Ritual of the Bacabs is the name given to a manuscript from the Yucatec Maya containing shamanistic incantations written in the Yucatec Maya language. The manuscript has been dated at the end of the 18th Century, though this is not certain. The style of writing in the manuscript suggests that much of the information included was copied from older works. The work references many figures in Maya mythology who are for the most part unknown from other works.

Ritual of the Bacabs includes some forty-two main incantations, with fragmentary supplements throughout. Most of the manuscript is written in the same hand. In his translation, Roys referred to this main writer as the "Bacabs hand."

There are intrusive passages written in a different hand on pages 20, 21, 62, and 63. Page 70 includes a medical prescription in a different hand. Of the last twenty-four pages, eighteen discuss medicine and plant lore (pp. 215227, 229230, and 236237), three include fragmentary incantation (pp. 231, 233, and 235), and three are blank (pp. 228, 232, and 234). These final parts of the text and the first three pages have never been translated. It is unknown if these last twenty-four pages are written in the same hand as the bulk of the manuscript or in another. In translating the work, Roys wrote "I do not feel competent to comment on the handwriting."

The incantations make several references to Can Ahau, which is either the day 4 Ahau or an alternate spelling of Caan Ahau ("Sky Lord"). Other "proper names" may really be titles. The name Hun-pic-ti-ku ("Eight-Thousand Gods"), which appears in the eighth incantation, may be derived from the Tahdziu deity Hunpic Dziu ("Eight Thousand Cowbirds") or the Izamal deity Hunpic Tok ("Eight Thousand Flints"), or it may be a collective term for all Maya gods.

Diseases and the diseased are also personified in the incantations. In the seventeenth incantation, dealing with the "snake-pulsation-of-the abodomen," the affliction is described as the son of Ix Hun Tipplah Can ("Lady Unique Pulsating Sky").

There are a few references to Christianity in the text. Almost every incantation ends with "Amen," and the thirty-ninth uses "Jesus Mary" (Jesuz Maria) as an exclamation.

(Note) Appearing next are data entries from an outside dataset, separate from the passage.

(** One iteration of the loop: the groups it yields and the locals after
    the row was appended. *)
Definition group_step (t : tracker) (q : Row) : list (list Row) * tracker :=
  let current_answer_format := Py.lower (answer_format q) in
  let current_file_answer := answer_file q in
  let g := group_survey_q t in
  let pass := ([], g) in
  let yield := ([g], []) in
  let '(yielded, g') :=
    if String.eqb current_answer_format "likert" && negb (current_condition q) then
      if 0 <? length g then
        if Py.eq_opt current_file_answer (previous_file_answer t)
           || Py.is_None (previous_file_answer t) then
          if Py.eq_opt "likert" (previous_answer_format t) then pass else yield
        else yield
      else pass
    else if String.eqb current_answer_format "y/n/na" && negb (current_condition q) then
      if 0 <? length g then
        if Py.eq_opt (current_code q) (previous_code t)
           || Py.is_None (previous_code t) then
          if Py.eq_opt "y/n/na" (previous_answer_format t) then pass else yield
        else yield
      else pass
    else
      (if 0 <? length g then [g] else [], [])
  in
  (yielded,
   {| previous_answer_format := Some current_answer_format;
      previous_file_answer := Some current_file_answer;
      previous_code := Some (current_code q);
      group_survey_q := g' ++ [q] |}).

(** The loop, then the last [yield group_survey_q]. *)
Fixpoint group_loop (t : tracker) (indict : list Row) : list (list Row) :=
  match indict with
  | [] => [group_survey_q t]
  | q :: rest =>
      let '(yielded, t') := group_step t q in
      yielded ++ group_loop t' rest
  end.

Definition group_likert (indict : list Row) : list (list Row) :=
  group_loop tracker_init indict.

(** ** The state the methods act on *)

(** The dictionaries of [main_config] that the methods take as templates.
    The methods assign into them, so they are part of the state.  They are
    taken to be thirteen distinct objects. *)
Inductive template :=
  | group_format
  | likert_question
  | one_choice_question
  | ranking_question
  | multiple_choice_question
  | freenumeric_question
  | freetext_question
  | y_n_question
  | subquestion
  | one_choice_answer
  | multiple_choice_answer
  | likert_answer
  | ranking_answer.
(** * Outline block nodes: traversal, append, clear and text normalization

    A shallow embedding of [packages/outline/src/OutlineBlockNode.js]
    and of the part of its collaborators ([OutlineNode], [TextNode],
    [OutlineSelection], [OutlineView], [OutlineUtils]) that the block node
    calls.  Node objects are a key together with a version of their fields;
    the registry of the active view model maps a key to the latest version.
    A reference to a registered object is therefore its key, and a field of
    a writable object is read and written through the registry, which is
    how two references to one JavaScript object stay in step. *)

From Stdlib Require Import ZArith String.
From stdpp Require Import base option list gmap strings fin_maps.

(** ** Data model *)

Abbreviation NodeKey := string.

(** The fields that the subclasses add to [OutlineNode].  [BaseBody] is an
    instance of the base class that is neither a [TextNode] nor a
    [BlockNode]. *)
Inductive NodeBody : Type :=
| TextBody (text : string) (url : option string)
| BlockBody (children : list NodeKey)
| BaseBody.

(** One version of a node: every field but the key.  [parent = None] and
    [url = None] are JavaScript's [null].  A character of a [string] stands
    for one UTF-16 code unit, the unit in which JavaScript counts the
    [length] of a string and the offsets into it; [flags] and the offsets
    of a selection are integers. *)
Record NodeFields : Type := mkFields {
  parent : option NodeKey;
  flags : Z;
  body : NodeBody
}.

(** A node object: the key never changes, the fields are those of the
    version the reference was taken from (possibly stale). *)
Record OutlineNode : Type := mkNode {
  key : NodeKey;
  fields :> NodeFields
}.

Record Selection : Type := mkSelection {
  anchorKey : NodeKey;
  anchorOffset : Z;
  focusKey : NodeKey;
  focusOffset : Z;
  isDirty : bool
}.

Record ViewModel : Type := mkViewModel {
  nodeMap : gmap NodeKey NodeFields;
  dirtySubTrees : gset NodeKey;
  dirtyNodes : gset NodeKey
}.

(** The ambient state of the module: the active view model, the current
    selection ([None] is [null]), the read-only gate and the keys handed
    out so far. *)
Record Env : Type := mkEnv {
  viewModel : ViewModel;
  selection : option Selection;
  readOnly : bool;
  usedKeys : gset NodeKey
}.

#[global] Instance NodeBody_eq_dec : EqDecision NodeBody.
Proof. solve_decision. Defined.
#[global] Instance NodeFields_eq_dec : EqDecision NodeFields.
Proof. solve_decision. Defined.
#[global] Instance OutlineNode_eq_dec : EqDecision OutlineNode.
Proof. solve_decision. Defined.

(** The offsets of the selection and the lengths of texts are JavaScript
    numbers, that is doubles, with integer values; [Z] holds the value.
    The doubles of magnitude up to [2 ^ 53] are all the integers; between
    [2 ^ e] and [2 ^ (e + 1)], for [53 <= e], they are the multiples of
    [2 ^ (e - 52)].  [roundToDouble x] is the double nearest to the integer
    [x], and of two that are equally near the one with the even
    significand. *)
Definition roundToDouble (x : Z) : Z :=
  let m := Z.abs x in
  if (m <=? 2 ^ 53)%Z then x
  else
    let ulp := (2 ^ (Z.log2 m - 52))%Z in
    let q := (m / ulp)%Z in
    let r := (m mod ulp)%Z in
    let q' := if (2 * r <? ulp)%Z then q
              else if (ulp <? 2 * r)%Z then (q + 1)%Z
              else if Z.even q then q else (q + 1)%Z in
    (Z.sgn x * (q' * ulp))%Z.

(** [a + b] on two such numbers: the exact sum, rounded.  One of the two
    is a text length wherever the program adds, so the sum stays below the
    largest double. *)
Definition numberAdd (a b : Z) : Z := roundToDouble (a + b).

Definition isTextNode (f : NodeFields) : bool :=
  match body f with TextBody _ _ => true | _ => false end.

Definition isBlockNode (f : NodeFields) : bool :=
  match body f with BlockBody _ => true | _ => false end.

(** ** Errors and the state monad of the mutators *)

Inductive Error : Type :=
| ReadOnlyViolation
| InvariantViolation
| TypeError
| RangeError.

Inductive Result (A : Type) : Type :=
| Ok (a : A)
| Err (e : Error).
Arguments Ok {A} a.
Arguments Err {A} e.

Definition bindR {A B} (r : Result A) (k : A → Result B) : Result B :=
  match r with Ok a => k a | Err e => Err e end.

Ritual of the Bacabs is filled with symbolism that has long since lost its significance and meaning. In his Maya History and Religion, J. Eric S. Thompson wrote: "The only parallel which comes to mind of the Book of Revelation. Many plants, birds, and insects, all clothed in symbolism and allusions to lost mythology, are important features...even in translation the incantations are very hard to comprehend."